A cerebral aneurysm is a bulging abnormality of a brain artery that often resembles a sac or a balloon. It is associated with a focal weakness of the arterial wall; the cause is unknown, although a family history may be present in some cases.
Cerebral aneurysms are dangerous. Bleeding, or rupture, of a cerebral aneurysm causes death or neurological disability in a high percentage of cases. The type of bleeding caused by cerebral aneurysm rupture is called Subarachnoid Hemorrhage.
For this reason, aneurysms cannot be considered benign entities, even when they cause no symptoms. Most aneurysms cause no symptoms until they rupture. Since rupture is unpredictable, neurosurgical intervention is often recommended when aneurysms are discovered incidentally (without bleeding). This is true of both larger and smaller aneurysms, since size alone does not predict which aneurysms will bleed.
Cerebral aneurysms are not infrequently multiple, and may sometimes be associated with a family history.
Types of Neurosurgical Intervention
These are broadly divided into microsurgery (via craniotomy, or opening of the skull) and endovascular (catheter-based techniques that are performed through a tiny incision in the leg, instead of opening the skull).
Microsurgical clipping is performed using an operating microscope at the base of the brain, after a craniotomy is performed. Once the aneurysm is isolated after tracing its parent blood vessel, a titanium clip is applied in such a way as to exclude the aneurysm from the normal circulation, which is preserved.
Endovascular neurosurgery is also known as Interventional Neuroradiology. Endovascular techniques for cerebral aneurysm include platinum microcoils (deposited within the aneurysm), stents (used to bridge the bottom of some aneurysms), and balloons (used to widen constricted blood vessels, or sometimes in conjunction with coils).
In coil embolization for aneurysm, the aneurysm is excluded from the normal circulation by the deposition of platinum microcoils delivered through a microcatheter entering the body from the leg. No incision is made on the head. Once an aneurysm is coiled, it is recommended to undergo cerebral angiography at half-year intervals for 2 years, to monitor the permanence of occlusion.

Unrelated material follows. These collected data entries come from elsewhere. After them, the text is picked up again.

Lemma free_reusable_witness :
  heap 4096 [(4096, 0)] [(8192, 4)] demo_used /\
  wp (free (8192 + 8) ;;; malloc 4096 20) (fun r h' => brk h' = 8224 /\ exists L' c, r = c.1 + 8 /\ heap 4096 L' [c] h' /\ units L' + c.2 = 4) demo_used.
Proof.
  assert (heap 4096 [(4096, 0)] [(8192, 4)] demo_used) as Hh.
  { left. apply (grown_ok 4096 [(4096, 0)] [] (MkUH (poke32 (4096 + 4) 0 (poke32 4096 4096 (fun _ => 0))) 8192 4096) 4); [|done|done].
    by apply (heap_first 4096 demo_heap). }
  split; [exact Hh|]. eapply wp_mono; [apply (free_reusable 4096 [(4096, 0)] [] (8192, 4) demo_used 20 Hh); cbn; lia|].
  intros r h' (E & _ & L' & c & Er & Hc & _ & Hu). split; [done|]. by exists L', c.
Defined.

(** Near 2^32 the size wraps around, and the block has no room at all. *)
Lemma malloc_size_wraps :
  wp (malloc 4096 (2 ^ 32 - 7)) (fun r h' => r <> 0 /\ size_at (hmem h') (r - 8) = 1) demo_heap.
Proof.
  eapply wp_mono; [eapply (wp_eval _ (fun r h' => negb (r =? 0) && (size_at (hmem h') (r - 8) =? 1))); vm_compute; reflexivity|].
  intros r h' [E1 E2]%andb_true_iff. by zbool.
Qed.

Procedures performed by Dr. Thomas, whether microsurgical or endovascular, are under general anesthesia and are usually attended by neurophysiologic monitoring, which is the monitoring of the brain's electrical activity, to maximize the safety of these procedures.
Endovascular and microsurgical techniques can be combined effectively for optimal treatment of complex conditions.
Which form of intervention is safest for the patient is a complex medical decision based on the shape and size of the aneurysm, the experience of the physician in the different procedures, and on the health and preferences of the patient. Both techniques are forms of brain surgery, and require the highest levels of experience and clinical judgment.
Because of the dangerous nature and complexity of cerebral aneurysms, it is advantageous for the neurosurgeon to have access to all current treatment modalities. This makes for balanced, thoughtful treatment decisions. Sometimes multiple modalities may be used for a single patient.
Most cerebral aneurysms can be eliminated successfully using a measured and well-planned approach to treatment.